Days after graduation, I began to feel hopeless, panicked, depressed and infuriated. How did I let this happen, then smile at him in the hallway at school every day? Worse than the physical act of the rape was the knowledge that this person manipulated me. For over a year, he knew he had raped me, and I didn’t.

The summer before I moved to Rochester, New York for graduate school was filled with panic attacks and anxiety. When I moved, I fell apart. Having to trust new people and put myself out there as a musician was impossible. Rochester doesn’t exude a feeling of safety, and every time I had to get on the bus or walk to school around threatening men, I would have panic attacks, get nauseous and dizzy, and break down. I barely went to class my first semester. I didn’t socialize. I didn’t practice. I had and still have painful, vivid nightmares every night of being raped.

I started seeing a therapist. Things got better, but what helped the most was running.

I started running when it was 7 degrees outside. My friend Sumner talked me into running 5 miles. I felt PROUD of myself. For the first time in almost a year, I felt OKAY.

So I kept running. Through blizzards, through unfamiliar neighborhoods, I reclaimed pieces of myself. Each time my foot touched the pavement, I declared my health, sanity, and strength. I continued to go to therapy and work to be OKAY. I started going to class and getting out of bed in the morning to run. I had my heart back.

Running my first half marathon was the beginning of healing for me, but hasn’t been easy since. This summer I was without my therapist, and I fell into a depression. I spent time in Chicago, where I felt dark and heavy and contemplated throwing myself into the lake. Twice I walked to the lake, stared at it and thought, “If I hurt myself, everyone will see on the outside what I am inside.”
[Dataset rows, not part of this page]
Theorem creation_conserves_supply_witness :
  (mintResult ≫= fun r => Some (fs_Epoch (snd (fst r)), lastOutcome (fst (fst r)))) = Some (100, Some FailNone) /\
  exists d' fees verdicts', mintResult = Some (d', fees, verdicts') /\
    exists leaked, supplyAt (d_ledger d') (1925 + fs_Epoch fees + leaked) /\ 0 <= leaked /\ (leaked = 0 \/ rejectedEarly d').
Proof.
  split; [vm_compute; reflexivity|].
  refine (creation_conserves_supply sampleNode sampleConfig bondCoins DefaultFeeParams _ _ DefaultFeeParams_wf _ _ sampleHash_fresh
    bondDag bondValidators mintAtx mintTx 3 None _ _ 1925 mintPre _ mintPod_honours _ _ _ _ _).
  - reflexivity.
  - reflexivity.
  - vm_compute. split; congruence.
  - reflexivity.
  - reflexivity.
  - split.
    + intros [|i] [|j]; cbn; lia.
    + intros [|i]; cbn [length mintTx tx_CreatedObjectsReplication]; [|lia]. intros _. apply (bool_decide_unpack _). vm_compute. exact I.
  - repeat constructor; vm_compute; congruence.
  - vm_compute. split; congruence.
  - vm_compute. congruence.
  - reflexivity.
Defined.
I visited LaSalle Street Church on my last Sunday in Chicago, and learned about the work that World Vision does in third world countries. When women no longer have to walk 6 hours daily to water, rape and assault numbers go down. My purpose was revealed that day: I can use my ability to run to help people who have suffered rape like me.

I signed up to run the Chicago Marathon through World Vision. Every mile I have logged since then has found me stronger and more committed to helping heal myself and people I will never meet. So far we have raised almost $2,000 to change people’s lives.

I am telling my story because:

1) My rape was NOT my fault, is NOT my burden, and is NOT a reason to feel sorry for me. Yes, it has been horrible to recover from, but I am still recovering.

2) Every woman has the right to claim her own story. The only person who needs to feel ashamed and guilty for my rape is the person who did it. To anyone else who has suffered: PEOPLE WANT TO HELP YOU. Do not be afraid. You are stronger than your circumstances.

3) I hope that people who read this story will remember it. I hope that women who have faced similar circumstances will see what I am doing and feel empowered.

4) If my story has moved you, please consider donating to my cause. Give the gift of clean water to women who are suffering.

The shame regarding rape needs to end. I am done being ashamed. Thank you for reading this, because you are helping to set me free.

Leshan graduated from SMU in May 2013. She is now a Masters student at University of Rochester in Rochester, New York.